WHAT YOU HAVE TO DO >>
Each line below from the one containing "Lemma agree_self d" through the one containing "destruct Hids as" is to be given again exactly, and no line outside that span.

EXTRACTED INFORMATION >>
Lemma request_sim k d p d' : boards_agree k d → core_ok (core d) → request readable k d p d' → core_steps (core d) (core d').
Proof.
  intros Hk Hok [[]|[[]|[]]]; match goal with H : _ = Ok _ |- _ => revert H end.
  - intros Hq%sim_patch_board. by rewrite Hq.
  - intros Hq%sim_add_column; [by apply one_step|done].
  - by apply sim_patch_column.
  - intros Hq%sim_order_columns. by rewrite Hq.
  - by apply sim_delete_column.
  - intros Hq%sim_add_label; [by apply one_step|done].
  - intros Hq%sim_patch_label. by rewrite Hq.
  - intros Hq%sim_delete_label. by apply one_step.
  - intros Hq. apply one_step. refine (sim_create _ _ _ _ _ _ _ _ _ _ Hk _ _ Hq); assumption.
  - intros Hq%sim_patch; [by rewrite Hq|done].
  - by apply sim_move.
  - intros Hq. apply one_step. exact (sim_transfer k d Hok _ _ _ _ _ _ _ _ Hk Hq).
  - intros Hq%sim_archive; [by rewrite Hq|done].
  - intros Hq%sim_restore; [by rewrite Hq|done].
  - intros Hq%sim_add_assignee. by rewrite Hq.
  - intros Hq%sim_remove_assignee. by rewrite Hq.
  - by apply sim_add_card_label.
  - intros Hq%sim_remove_card_label. by apply one_step.
  - intros Hq%sim_add_item. by rewrite Hq.
  - intros Hq%sim_patch_item. by rewrite Hq.
  - intros Hq%sim_delete_item. by rewrite Hq.
  - intros Hq%sim_add_link. by apply one_step.
  - intros Hq%sim_remove_link. by apply one_step.
  - by apply sim_set_event.
  - unfold remove_event. intros Hq. by unbind Hq.
  - intros Hq%sim_follow_up; [by apply one_step|done|done].
  - intros Hq%sim_create_series. by rewrite Hq.
  - intros Hq%sim_add_comment. by rewrite Hq.
  - intros Hq%sim_edit_comment. by rewrite Hq.
  - intros Hq%sim_delete_comment. by rewrite Hq.
  - intros Hq. by eapply sim_agenda.
  - by apply sim_complete_ticket.
Qed.
Lemma system_sim k d d' : core_ok (core d) → todo_system k d d' → core_steps (core d) (core d').
Proof.
  intros Hok []; [by apply sim_gremium_board|by apply sim_personal_board|by rewrite sim_archive_cron|by rewrite sim_reminder| |done].
  apply one_step. by eapply sim_merge.
Qed.
Lemma new_board_ids (l : list TodoBoard) b x :
  x ∈ (λ b, (tb_id b, tb_kind b)) <$> (l ++ [b]) → x ∈ (λ b, (tb_id b, tb_kind b)) <$> l ∨ x.1 = tb_id b.
Proof. rewrite fmap_app, elem_of_app. intros [H|H%list_elem_of_singleton]; [by left|right; by subst]. Qed.
Lemma system_ids k d d' x : todo_system k d d' → x ∈ board_ids d' → x ∈ board_ids d ∨ x.1 ∉ (board_ids d).*1.
Proof.
  intros [g n id cols now H|o id cols now H|skipped now|send skipped hour tomorrow|s t now d1 n Hm Hf|c r a]; unfold board_ids.
  - unfold ensure_gremium_board. case_match; [by left|]. intros [?|E]%new_board_ids; [by left|right]. rewrite E. cbn.
    rewrite <- list_fmap_compose. apply H.
  - unfold ensure_personal_board. case_match; [by left|]. intros [?|E]%new_board_ids; [by left|right]. rewrite E. cbn.
    rewrite <- list_fmap_compose. apply H.
  - rewrite sim_archive_cron. by left.
  - rewrite sim_reminder. by left.
  - unfold fold_personal_board in Hf. apply bind_ok in Hf as ([first dn] & _ & Hf). destruct (_appended_ranks _ _); [|done].
    injection Hf as <- _. rewrite core_delete_board. cbn [co_boards]. intros [_ Hx]%list_elem_of_filter. left.
    match type of Hx with _ ∈ co_boards (core (with_boards _ (foldl _ (_fold_labels s t d) ?l))) =>
      destruct (put_frame t l (_fold_labels s t d)) as (_ & _ & E & _) end.
    destruct (folded_frame (targets d t) t (sources d s) d) as (_ & _ & E' & _).
    cbn in Hx. rewrite update_row_map in Hx by done. change (boards (_fold_labels s t d) = boards d) in E'. by rewrite E, E' in Hx.
  - by left.
Qed.
Lemma no_boards_ok d : no_boards d → core_ok (core d).
Proof.
  intros (H1 & H2 & H3 & H4 & H5 & H6 & H7). unfold core. rewrite H1, H2, H3, H4, H5, H6, H7. cbn.
  split; cbn; try apply NoDup_nil_2; intros; by match goal with H : _ ∈ [] |- _ => apply not_elem_of_nil in H end.
Qed.
Lemma agree_self d : core_ok (core d) → boards_agree d d.
Proof. intros Hok b kind Hb%board_in_core Hk. by apply (board_row _ Hok (tb_id b)). Qed.
Lemma history_ok h :
  history readable h → match h with [] => True | d :: r => core_ok (core d) ∧ keys d ∧ ∀ s, s ∈ h → boards_agree s d end.
Proof.
  induction 1 as [d Hd Hkeys|k d d' h H (Hok & _ & Hag) Hk Hs Hkeys Hnew].
  - pose proof (no_boards_ok d Hd) as Hok. split; [done|]. split; [done|]. intros s ->%list_elem_of_singleton. by apply agree_self.
  - assert (Hok' : core_ok (core d')).
    { eapply core_steps_ok; [exact Hok|]. destruct Hs as [[p Hp]|Hp]; [by eapply (request_sim k d p); [apply Hag| |]|by eapply system_sim]. }
    split; [done|]. split; [done|]. intros s [->|Hin]%elem_of_cons b kind Hb Hkind; [by apply (agree_self d')|].
    assert (Hids : (tb_id b, kind) ∈ board_ids d ∨ tb_id b ∉ (board_ids d).*1).
    { destruct Hs as [[p Hp%request_ids]|Hp]; [left; by rewrite <- Hp|by apply (system_ids k d d' (tb_id b, kind))]. }
    destruct Hids as [Hd|Hd]; [by apply (Hag s)|]. exfalso.
    apply list_elem_of_fmap in Hkind as (b' & [= E _] & Hb'). rewrite E in Hd. unfold board_ids in Hd. cbn in Hd. rewrite <- list_fmap_compose in Hd.
    apply elem_of_cons in Hin as [->|Hin].
    + apply Hd. rewrite <- E. by apply (list_elem_of_fmap_2 tb_id).
    + apply (Hnew b' s Hb' Hd Hin). rewrite <- E. by apply list_elem_of_fmap_2.
Qed.
End Histories.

OUTPUT FOR THIS EXERCISE >>
Lemma agree_self d : core_ok (core d) → boards_agree d d.
Proof. intros Hok b kind Hb%board_in_core Hk. by apply (board_row _ Hok (tb_id b)). Qed.
Lemma history_ok h :
  history readable h → match h with [] => True | d :: r => core_ok (core d) ∧ keys d ∧ ∀ s, s ∈ h → boards_agree s d end.
Proof.
  induction 1 as [d Hd Hkeys|k d d' h H (Hok & _ & Hag) Hk Hs Hkeys Hnew].
  - pose proof (no_boards_ok d Hd) as Hok. split; [done|]. split; [done|]. intros s ->%list_elem_of_singleton. by apply agree_self.
  - assert (Hok' : core_ok (core d')).
    { eapply core_steps_ok; [exact Hok|]. destruct Hs as [[p Hp]|Hp]; [by eapply (request_sim k d p); [apply Hag| |]|by eapply system_sim]. }
    split; [done|]. split; [done|]. intros s [->|Hin]%elem_of_cons b kind Hb Hkind; [by apply (agree_self d')|].
    assert (Hids : (tb_id b, kind) ∈ board_ids d ∨ tb_id b ∉ (board_ids d).*1).
    { destruct Hs as [[p Hp%request_ids]|Hp]; [left; by rewrite <- Hp|by apply (system_ids k d d' (tb_id b, kind))]. }
    destruct Hids as [Hd|Hd]; [by apply (Hag s)|]. exfalso.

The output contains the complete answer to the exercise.